What requires a HOLD vote on the Parts Tracker


RE: What requires a HOLD vote on the Parts Tracker
#6
I generally ask myself: is it necessary to fix the problem to release the part? If a wrong color is used, it will affect the end user a lot more than a missing contour. Concave quadrilaterals can cause misinterpretations by software so those, of course, must be fixed. A BFC error can cause potentially major rendering issues so those should always net a hold vote. A t-junction, that might cause some minor rendering artifacts and I try to avoid them in my work but I don't see why it should necessitate a hold vote. Or minor gaps or bleed-ins that generally are not visible unless you take a very close look at it.

I think that we often find problems (such as t-junctions) that would be nice to fix but shouldn't cause problems in by far most use cases. Currently these get a hold vote or, like Philo said, we keep back our certify votes for. The only current alternative is, right now, to put a "(Needs work)" qualifier which to me carries the connotation that the part requires major rework and we generally don't use it for simple problems.

We should keep in mind that generally people want these parts to build models with, and models have a scale much larger than what we as parts authors deal with. Our scale is 0.1 - 100 LDU or so in most cases; for models, 100 LDU is just the length of a 5 stud brick!

So perhaps we need better a platform for that? Maybe a list of issues (like a bug tracker of sorts) somewhere on the PT which would list parts that are released with issues, minor or major. Major issues are those that we currently apply the "(Needs work)" treatment to. Minor issues would then be ones that we can fix in a future update. Then we would have less issues to raise a hold vote for, or to keep back a certify for. Instead, release and put a note down that we should fix this later. This will probably create a backlog of things to deal with but that would still be better than a hundred parts held back for minor issues that aren't getting updates for years to come. Prioritize.

Perhaps there could also a third category for things that would be nice but what aren't realistic to deal with right away?

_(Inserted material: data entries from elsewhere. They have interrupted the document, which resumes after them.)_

Definition setError (msg : jsstring) (st : State) : State :=
  {| formData := formData st; error := msg; success := success st;
     loading := loading st |}.

Definition setSuccess (msg : jsstring) (st : State) : State :=
  {| formData := formData st; error := error st; success := msg;
     loading := loading st |}.

Definition setLoading (b : bool) (st : State) : State :=
  {| formData := formData st; error := error st; success := success st;
     loading := b |}.

(** The four patterns are those of the sign-up page. *)
Definition validatePassword (st : State) : bool * State :=
  let f := formData st in
  if (length (newPassword f) <? 8)%nat then
    (false, setError (lit "Password must be at least 8 characters long") st)
  else if negb (test SignUp.lower_re (newPassword f)) then
    (false, setError (lit "Password must contain at least one lowercase letter") st)
  else if negb (test SignUp.upper_re (newPassword f)) then
    (false, setError (lit "Password must contain at least one uppercase letter") st)
  else if negb (test SignUp.digit_re (newPassword f)) then
    (false, setError (lit "Password must contain at least one number") st)
  else if negb (test SignUp.special_re (newPassword f)) then
    (false, setError (lit "Password must contain at least one special character (!@#$%^&*)") st)
  else if negb (jseq (newPassword f) (confirmPassword f)) then
    (false, setError (lit "Passwords do not match") st)
  else (true, st).

Definition on_rejected (err : SignUp.Err) (st : State) : State :=
  if jseq (SignUp.name err) (lit "CodeMismatchException") then
    setError (lit "Invalid verification code. Please check and try again.") st
  else if jseq (SignUp.name err) (lit "ExpiredCodeException") then
    setError (lit "Verification code has expired. Please request a new one.") st
  else if jseq (SignUp.name err) (lit "InvalidPasswordException") then
    setError (or_else (SignUp.message err)
                (lit "Password does not meet requirements")) st
  else
    setError (or_else (SignUp.message err)
                (lit "An error occurred. Please try again.")) st.

(** [location_state] is the e-mail the previous page handed over, if any. *)
Definition handleSubmit (location_state : option jsstring)
    (confirmResetPassword : jsstring -> jsstring -> jsstring -> Outcome unit)
    (st : State) : State * list Effect :=
  let email := state_email location_state in
  let st0 := setSuccess [] (setError [] st) in
  let f := formData st0 in
  if negb (truthy (trim (code f))) then
    (setError (lit "Please enter the verification code") st0,
     [PreventDefault])
  else
    let '(ok, st1) := validatePassword st0 in
    if negb ok then (st1, [PreventDefault])
    else if negb (truthy email) then
      (setError (lit "Email not found. Please start the password reset process again.") st1,
       [PreventDefault])
    else
      let st2 := setLoading true st1 in
      let call := Call (ConfirmResetPassword email (code f) (newPassword f)) in
      match confirmResetPassword email (code f) (newPassword f) with
      | Fulfilled _ =>
          (setLoading false
             (setSuccess (lit "Password reset successfully! Redirecting to login...") st2),
           [PreventDefault; call; NavigateLater 2000 (lit "/login") None])
      | Rejected err =>
          (setLoading false (on_rejected err st2),
           [PreventDefault; call;
            ConsoleError (lit "Reset password error:") err])
      end.

(** A filled-in form. *)
Definition filled : State :=
  {| formData := {| code := lit "123456"; newPassword := lit "Secret1!x";
                    confirmPassword := lit "Secret1!x" |};
     error := []; success := []; loading := false |}.

End ResetPassword.

(** *** VerifyEmail.tsx *)

Module VerifyEmail.
Import Re Js Pages.

Record State : Type := {
  code : jsstring;
  error : jsstring;
  success : jsstring;
  loading : bool;
  resending : bool
}.

Definition setError (msg : jsstring) (st : State) : State :=
  {| code := code st; error := msg; success := success st;
     loading := loading st; resending := resending st |}.

Definition setSuccess (msg : jsstring) (st : State) : State :=
  {| code := code st; error := error st; success := msg;
     loading := loading st; resending := resending st |}.

Definition setLoading (b : bool) (st : State) : State :=
  {| code := code st; error := error st; success := success st;
     loading := b; resending := resending st |}.

Definition setResending (b : bool) (st : State) : State :=
  {| code := code st; error := error st; success := success st;
     loading := loading st; resending := b |}.

Definition on_rejected (err : SignUp.Err) (st : State)
  : State * list Effect :=
  if jseq (SignUp.name err) (lit "CodeMismatchException") then
    (setError (lit "Invalid verification code. Please check and try again.") st,
     [])
  else if jseq (SignUp.name err) (lit "ExpiredCodeException") then
    (setError (lit "Verification code has expired. Please request a new code.") st,
     [])
  else if jseq (SignUp.name err) (lit "NotAuthorizedException") then
    (setError (lit "User is already verified. Please log in.") st,
     [NavigateLater 2000 (lit "/login") None])
  else
    (setError (or_else (SignUp.message err)
                 (lit "An error occurred during verification. Please try again.")) st,
     []).

Definition handleSubmit (location_state : option jsstring)
    (confirmSignUp : jsstring -> jsstring -> Outcome unit)
    (st : State) : State * list Effect :=
  let email := state_email location_state in
  let st0 := setSuccess [] (setError [] st) in
  if negb (truthy (trim (code st0))) then
    (setError (lit "Please enter the verification code") st0,
     [PreventDefault])
  else if negb (truthy email) then
    (setError (lit "Email not found. Please sign up again.") st0,
     [PreventDefault])
  else
    let st1 := setLoading true st0 in
    let call := Call (ConfirmSignUp email (code st0)) in
    match confirmSignUp email (code st0) with
    | Fulfilled _ =>
        (setLoading false
           (setSuccess (lit "Email verified successfully! Redirecting to login...") st1),
         [PreventDefault; call; NavigateLater 2000 (lit "/login") None])
    | Rejected err =>
        let '(st2, later) := on_rejected err st1 in
        (setLoading false st2,
         PreventDefault :: call
           :: ConsoleError (lit "Verification error:") err :: later)
    end.

Definition handleResendCode (location_state : option jsstring)
    (resendSignUpCode : jsstring -> Outcome unit)
    (st : State) : State * list Effect :=
  let email := state_email location_state in
  let st0 := setSuccess [] (setError [] st) in
  if negb (truthy email) then
    (setError (lit "Email not found. Please sign up again.") st0, [])
  else
    let st1 := setResending true st0 in
    let call := Call (ResendSignUpCode email) in
    match resendSignUpCode email with
    | Fulfilled _ =>
        (setResending false
           (setSuccess (lit "Verification code resent! Please check your email.") st1),
         [call])
    | Rejected err =>
        (setResending false
           (setError (or_else (SignUp.message err)
                        (lit "Failed to resend code. Please try again.")) st1),
         [call; ConsoleError (lit "Resend error:") err])
    end.

(** A filled-in form. *)
Definition filled : State :=
  {| code := lit "123456"; error := []; success := []; loading := false;
     resending := false |}.

End VerifyEmail.

(** *** Dashboard.tsx *)

Module Dashboard.
Import Re Js Pages.

Record UserAttributes : Type := {
  email : option jsstring;
  given_name : option jsstring;
  family_name : option jsstring;
  email_verified : option jsstring
}.

Definition no_attributes : UserAttributes :=
  {| email := None; given_name := None; family_name := None;
     email_verified := None |}.

(** The signed-in user, as far as the page shows it. *)
Record User : Type := { userId : jsstring }.

Record State : Type := {
  user : option User;
  attributes : UserAttributes;
  loading : bool
}.

(** The state the component starts in. *)
Definition initial : State :=
  {| user := None; attributes := no_attributes; loading := true |}.

Definition setLoading (b : bool) (st : State) : State :=
  {| user := user st; attributes := attributes st; loading := b |}.

(** [checkUser]: the attributes are fetched only once the user is known;
    either failure sends the browser to the login page. *)
Definition checkUser (getCurrentUser : Outcome User)
    (fetchUserAttributes : Outcome UserAttributes) (st : State)
  : State * list Effect :=
  match getCurrentUser with
  | Fulfilled currentUser =>
      match fetchUserAttributes with
      | Fulfilled userAttributes =>
          (setLoading false
             {| user := Some currentUser; attributes := userAttributes;
                loading := loading st |},
           [Call GetCurrentUser; Call FetchUserAttributes])
      | Rejected err =>
          (setLoading false st,
           [Call GetCurrentUser; Call FetchUserAttributes;
            ConsoleError (lit "Not authenticated:") err;
            Navigate (lit "/login") None])
      end
  | Rejected err =>
      (setLoading false st,
       [Call GetCurrentUser; ConsoleError (lit "Not authenticated:") err;
        Navigate (lit "/login") None])
  end.

Definition handleSignOut (signOut : Outcome unit) : list Effect :=
  match signOut with
  | Fulfilled _ => [Call SignOut; Navigate (lit "/login") None]
  | Rejected err =>
      [Call SignOut; ConsoleError (lit "Error signing out:") err]
  end.

(** Does the page show the profile block? *)
Definition shows_profile (st : State) : bool :=
  negb (loading st) && match user st with Some _ => true | None => false end.

(** The "Email Verified" line says yes for the text [true] only. *)
Definition verified_label (st : State) : bool :=
  match email_verified (attributes st) with
  | Some v => jseq v (lit "true")
  | None => false
  end.

End Dashboard.

(** *** App.tsx *)

Module App.
Import Re Js Pages.

Inductive Page : Type :=
| LoginPage | SignUpPage | VerifyEmailPage | ForgotPasswordPage
| ResetPasswordPage | DashboardPage.

Inductive Element : Type :=
| Show (p : Page)
| Redirect (to : jsstring).

(** The route table. *)
Definition routes : list (jsstring * Element) :=
  [ (lit "/", Redirect (lit "/login"));
    (lit "/login", Show LoginPage);
    (lit "/signup", Show SignUpPage);
    (lit "/verify-email", Show VerifyEmailPage);
    (lit "/forgot-password", Show ForgotPasswordPage);
    (lit "/reset-password", Show ResetPasswordPage);
    (lit "/dashboard", Show DashboardPage) ].

(** The paths the table declares. *)
Definition declared (path : jsstring) : Prop := In path (map fst routes).

(** The request that a sign-up form gives rise to. *)
Definition request (f : SignUp.FormData) : SignUp.SignUpInput :=
  {| SignUp.username := SignUp.email f;
     SignUp.su_password := SignUp.password f;
     SignUp.attr_email := SignUp.email f;
     SignUp.attr_given_name := SignUp.firstName f;
     SignUp.attr_family_name := SignUp.lastName f |}.

(** Where the sign-up handler leads the browser. *)
Definition signup_target (e : SignUp.Effect) : option jsstring :=
  match e with
  | SignUp.Navigate p _ => Some p
  | _ => None
  end.

End App.

(** ** The CDK deployment script: reading the outputs file

    Step 7 of the script reads four values from [outputs.json], each with
    a command substitution of three filters on the file: [grep -o] of the
    quoted key followed by every character up to the next comma, [grep -o]
    of the first colon and the rest of the line, and [tr -d] of the colon,
    the space and the double quote. *)

Module Cdk.

(** A line of text, and a file as its lines. *)
Definition text := list ascii.

Definition dquote : ascii := ascii_of_nat 34.
Definition newline : ascii := ascii_of_nat 10.

Fixpoint starts_with (p l : text) : bool :=
  match p, l with
  | [], _ => true
  | a :: p', b :: l' => Ascii.eqb a b && starts_with p' l'
  | _ :: _, [] => false
  end.

(** The longest run of characters without a comma. *)
Fixpoint until_comma (l : text) : text :=
  match l with
  | [] => []
  | c :: l' => if Ascii.eqb c "," then [] else c :: until_comma l'
  end.

(** The literal part of the first pattern: the key between double quotes. *)
Definition key_pattern (key : string) : text :=
  dquote :: (list_ascii_of_string key ++ [dquote]).
(** [grep -o] of a literal followed by a comma-free run, on one line:
    the matches from left to right, each the longest at its place, none
    overlapping.
    [skip] counts the characters of the last match still to be passed. *)
Fixpoint matches_from (pat : text) (skip : nat) (line : text) : list text :=
  match line with
  | [] => []
  | _ :: rest =>
      match skip with
      | S k => matches_from pat k rest
      | O =>
          if starts_with pat line then
            let found := pat ++ until_comma (drop (length pat) line) in
            found :: matches_from pat (length found - 1) rest
          else matches_from pat 0 rest
      end
  end.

(nth) Edit: I also thought that a major part of the problem seems to be that when the part is released, it disappears from the parts tracker and needs to be re-submitted to it to be edited again, losing comment history in the process. So our only options are to release or keep it on the PT. I think that these shouldn't be mutually exclusive. A part with non-showstopper issues could be both released and kept on the PT for rework. A part with major issues can be released with a Needs Work modifier. Why does releasing a part remove it from the PT entirely anyway instead of just archiving it?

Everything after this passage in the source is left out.